──────── RECORDS PROVIDED

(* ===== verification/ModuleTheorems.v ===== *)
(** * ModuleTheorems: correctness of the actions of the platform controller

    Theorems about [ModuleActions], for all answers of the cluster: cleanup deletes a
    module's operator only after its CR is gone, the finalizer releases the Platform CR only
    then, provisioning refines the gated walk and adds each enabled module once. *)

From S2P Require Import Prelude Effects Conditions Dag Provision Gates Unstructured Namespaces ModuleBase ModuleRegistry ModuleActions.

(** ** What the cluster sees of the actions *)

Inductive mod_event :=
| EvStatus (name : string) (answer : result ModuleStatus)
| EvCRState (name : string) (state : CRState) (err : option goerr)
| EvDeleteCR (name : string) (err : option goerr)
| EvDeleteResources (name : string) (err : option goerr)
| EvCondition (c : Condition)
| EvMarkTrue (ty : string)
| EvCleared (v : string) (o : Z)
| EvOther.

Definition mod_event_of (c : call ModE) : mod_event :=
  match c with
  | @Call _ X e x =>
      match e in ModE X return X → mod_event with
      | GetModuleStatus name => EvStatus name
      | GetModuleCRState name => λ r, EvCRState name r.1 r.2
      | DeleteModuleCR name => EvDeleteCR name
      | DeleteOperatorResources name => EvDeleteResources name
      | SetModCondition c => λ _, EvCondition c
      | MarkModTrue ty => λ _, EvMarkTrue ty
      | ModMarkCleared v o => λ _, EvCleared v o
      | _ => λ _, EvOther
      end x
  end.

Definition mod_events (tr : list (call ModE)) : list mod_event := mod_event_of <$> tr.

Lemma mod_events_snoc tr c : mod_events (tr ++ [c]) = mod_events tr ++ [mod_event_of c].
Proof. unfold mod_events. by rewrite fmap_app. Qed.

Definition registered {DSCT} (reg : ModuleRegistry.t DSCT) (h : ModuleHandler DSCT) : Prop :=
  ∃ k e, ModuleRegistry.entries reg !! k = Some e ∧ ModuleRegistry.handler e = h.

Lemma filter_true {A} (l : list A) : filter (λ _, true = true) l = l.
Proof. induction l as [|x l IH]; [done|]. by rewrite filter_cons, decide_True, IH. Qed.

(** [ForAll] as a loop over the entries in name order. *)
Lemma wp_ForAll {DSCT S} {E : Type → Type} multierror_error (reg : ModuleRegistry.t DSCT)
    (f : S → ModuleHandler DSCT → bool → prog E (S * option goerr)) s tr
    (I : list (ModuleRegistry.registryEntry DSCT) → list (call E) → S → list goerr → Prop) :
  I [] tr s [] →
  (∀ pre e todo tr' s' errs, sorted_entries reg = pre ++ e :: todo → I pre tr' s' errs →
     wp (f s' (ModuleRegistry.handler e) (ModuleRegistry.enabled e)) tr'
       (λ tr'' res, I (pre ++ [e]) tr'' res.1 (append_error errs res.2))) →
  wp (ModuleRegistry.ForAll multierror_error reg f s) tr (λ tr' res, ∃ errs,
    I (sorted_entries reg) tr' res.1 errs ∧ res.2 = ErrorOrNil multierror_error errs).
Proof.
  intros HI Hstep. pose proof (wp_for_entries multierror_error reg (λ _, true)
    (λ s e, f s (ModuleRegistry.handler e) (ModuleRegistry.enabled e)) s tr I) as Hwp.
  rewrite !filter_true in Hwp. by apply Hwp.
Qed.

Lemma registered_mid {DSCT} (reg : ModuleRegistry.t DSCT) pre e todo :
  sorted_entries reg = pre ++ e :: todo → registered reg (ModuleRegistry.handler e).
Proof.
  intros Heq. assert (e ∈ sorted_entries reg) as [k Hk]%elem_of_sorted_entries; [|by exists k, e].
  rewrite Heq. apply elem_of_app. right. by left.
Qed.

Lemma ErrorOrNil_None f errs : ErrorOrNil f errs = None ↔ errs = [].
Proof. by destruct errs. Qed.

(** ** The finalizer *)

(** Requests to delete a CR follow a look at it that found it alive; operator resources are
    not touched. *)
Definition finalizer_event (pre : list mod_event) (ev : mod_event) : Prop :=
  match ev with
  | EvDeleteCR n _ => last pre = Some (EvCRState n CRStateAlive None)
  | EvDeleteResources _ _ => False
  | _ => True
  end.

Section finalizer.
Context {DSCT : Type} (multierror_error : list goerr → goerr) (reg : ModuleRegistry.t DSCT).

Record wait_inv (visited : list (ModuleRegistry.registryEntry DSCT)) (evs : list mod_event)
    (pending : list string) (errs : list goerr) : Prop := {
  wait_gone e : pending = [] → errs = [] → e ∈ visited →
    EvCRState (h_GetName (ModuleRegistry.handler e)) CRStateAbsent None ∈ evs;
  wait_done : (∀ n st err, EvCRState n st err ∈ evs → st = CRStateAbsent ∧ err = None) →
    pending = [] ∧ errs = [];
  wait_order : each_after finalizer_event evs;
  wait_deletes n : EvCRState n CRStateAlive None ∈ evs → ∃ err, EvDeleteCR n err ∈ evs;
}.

────────────────
──────── RECORDS PROVIDED

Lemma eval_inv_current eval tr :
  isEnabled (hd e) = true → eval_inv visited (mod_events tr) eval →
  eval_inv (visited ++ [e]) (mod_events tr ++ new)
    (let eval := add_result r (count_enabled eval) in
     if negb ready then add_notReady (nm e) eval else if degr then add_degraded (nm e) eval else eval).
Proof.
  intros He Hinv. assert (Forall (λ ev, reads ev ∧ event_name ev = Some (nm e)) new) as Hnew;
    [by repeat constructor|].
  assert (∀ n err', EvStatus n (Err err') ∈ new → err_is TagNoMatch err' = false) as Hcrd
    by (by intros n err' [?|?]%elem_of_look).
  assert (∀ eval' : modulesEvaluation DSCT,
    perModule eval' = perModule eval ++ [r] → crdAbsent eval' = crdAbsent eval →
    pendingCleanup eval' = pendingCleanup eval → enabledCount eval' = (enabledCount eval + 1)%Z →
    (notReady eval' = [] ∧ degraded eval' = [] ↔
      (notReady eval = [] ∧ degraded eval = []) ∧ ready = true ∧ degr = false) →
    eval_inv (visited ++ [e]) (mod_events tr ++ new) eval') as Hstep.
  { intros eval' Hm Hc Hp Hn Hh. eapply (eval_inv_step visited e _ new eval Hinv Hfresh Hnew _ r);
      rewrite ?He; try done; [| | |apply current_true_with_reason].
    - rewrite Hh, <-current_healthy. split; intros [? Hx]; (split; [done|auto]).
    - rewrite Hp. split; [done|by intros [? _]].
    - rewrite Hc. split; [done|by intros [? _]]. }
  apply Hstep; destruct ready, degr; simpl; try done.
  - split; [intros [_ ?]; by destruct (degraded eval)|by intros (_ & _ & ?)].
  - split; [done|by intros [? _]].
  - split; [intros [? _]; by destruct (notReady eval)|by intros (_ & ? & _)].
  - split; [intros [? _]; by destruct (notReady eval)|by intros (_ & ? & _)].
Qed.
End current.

────────────────
──────── RECORDS PROVIDED

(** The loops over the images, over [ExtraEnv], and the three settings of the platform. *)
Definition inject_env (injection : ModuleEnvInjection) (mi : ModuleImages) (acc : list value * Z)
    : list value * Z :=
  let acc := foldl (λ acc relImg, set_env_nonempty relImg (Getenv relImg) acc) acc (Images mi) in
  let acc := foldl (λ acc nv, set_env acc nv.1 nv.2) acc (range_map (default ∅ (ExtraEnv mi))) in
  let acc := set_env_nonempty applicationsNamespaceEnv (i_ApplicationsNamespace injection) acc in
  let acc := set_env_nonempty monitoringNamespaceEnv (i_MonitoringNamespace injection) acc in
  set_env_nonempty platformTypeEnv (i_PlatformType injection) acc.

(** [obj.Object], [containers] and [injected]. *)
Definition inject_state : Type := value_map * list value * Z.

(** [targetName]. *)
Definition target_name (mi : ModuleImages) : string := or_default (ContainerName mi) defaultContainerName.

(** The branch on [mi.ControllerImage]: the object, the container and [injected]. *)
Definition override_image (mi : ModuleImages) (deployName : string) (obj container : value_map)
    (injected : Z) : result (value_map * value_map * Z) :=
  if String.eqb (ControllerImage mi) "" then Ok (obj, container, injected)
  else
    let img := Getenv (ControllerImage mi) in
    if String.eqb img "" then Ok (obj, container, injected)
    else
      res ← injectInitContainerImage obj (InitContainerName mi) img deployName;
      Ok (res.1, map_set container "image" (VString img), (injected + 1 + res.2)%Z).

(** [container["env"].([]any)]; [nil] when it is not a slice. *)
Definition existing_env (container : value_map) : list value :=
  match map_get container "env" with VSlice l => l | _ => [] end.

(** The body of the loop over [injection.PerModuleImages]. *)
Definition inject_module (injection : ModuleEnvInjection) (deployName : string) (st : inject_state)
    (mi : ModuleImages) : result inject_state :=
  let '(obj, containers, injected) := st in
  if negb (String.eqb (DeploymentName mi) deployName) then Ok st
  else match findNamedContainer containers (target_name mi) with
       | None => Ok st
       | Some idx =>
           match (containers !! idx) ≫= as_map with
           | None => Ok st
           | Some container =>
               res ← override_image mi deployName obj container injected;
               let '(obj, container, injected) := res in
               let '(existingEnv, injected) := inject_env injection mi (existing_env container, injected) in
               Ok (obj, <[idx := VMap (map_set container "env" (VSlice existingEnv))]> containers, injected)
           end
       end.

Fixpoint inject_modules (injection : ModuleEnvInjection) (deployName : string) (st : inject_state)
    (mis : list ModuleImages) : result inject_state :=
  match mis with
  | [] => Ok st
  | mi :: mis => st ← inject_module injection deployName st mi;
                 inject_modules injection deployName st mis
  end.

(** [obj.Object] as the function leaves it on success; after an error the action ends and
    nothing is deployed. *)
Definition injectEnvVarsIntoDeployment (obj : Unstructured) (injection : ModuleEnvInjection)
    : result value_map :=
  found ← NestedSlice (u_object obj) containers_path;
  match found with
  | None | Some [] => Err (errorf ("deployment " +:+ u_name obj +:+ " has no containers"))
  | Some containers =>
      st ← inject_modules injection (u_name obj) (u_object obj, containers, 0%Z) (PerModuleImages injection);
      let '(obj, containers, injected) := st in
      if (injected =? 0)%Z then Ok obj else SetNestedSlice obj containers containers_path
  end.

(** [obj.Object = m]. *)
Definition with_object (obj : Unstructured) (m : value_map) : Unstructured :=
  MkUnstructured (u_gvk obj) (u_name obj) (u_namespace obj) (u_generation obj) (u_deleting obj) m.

────────────────

All that belongs in your answer is the stretch of entries above from the line with "(mis : list" through the line with "match found with", printed exactly.

**ANSWER**
    (mis : list ModuleImages) : result inject_state :=
  match mis with
  | [] => Ok st
  | mi :: mis => st ← inject_module injection deployName st mi;
                 inject_modules injection deployName st mis
  end.

(** [obj.Object] as the function leaves it on success; after an error the action ends and
    nothing is deployed. *)
Definition injectEnvVarsIntoDeployment (obj : Unstructured) (injection : ModuleEnvInjection)
    : result value_map :=
  found ← NestedSlice (u_object obj) containers_path;
  match found with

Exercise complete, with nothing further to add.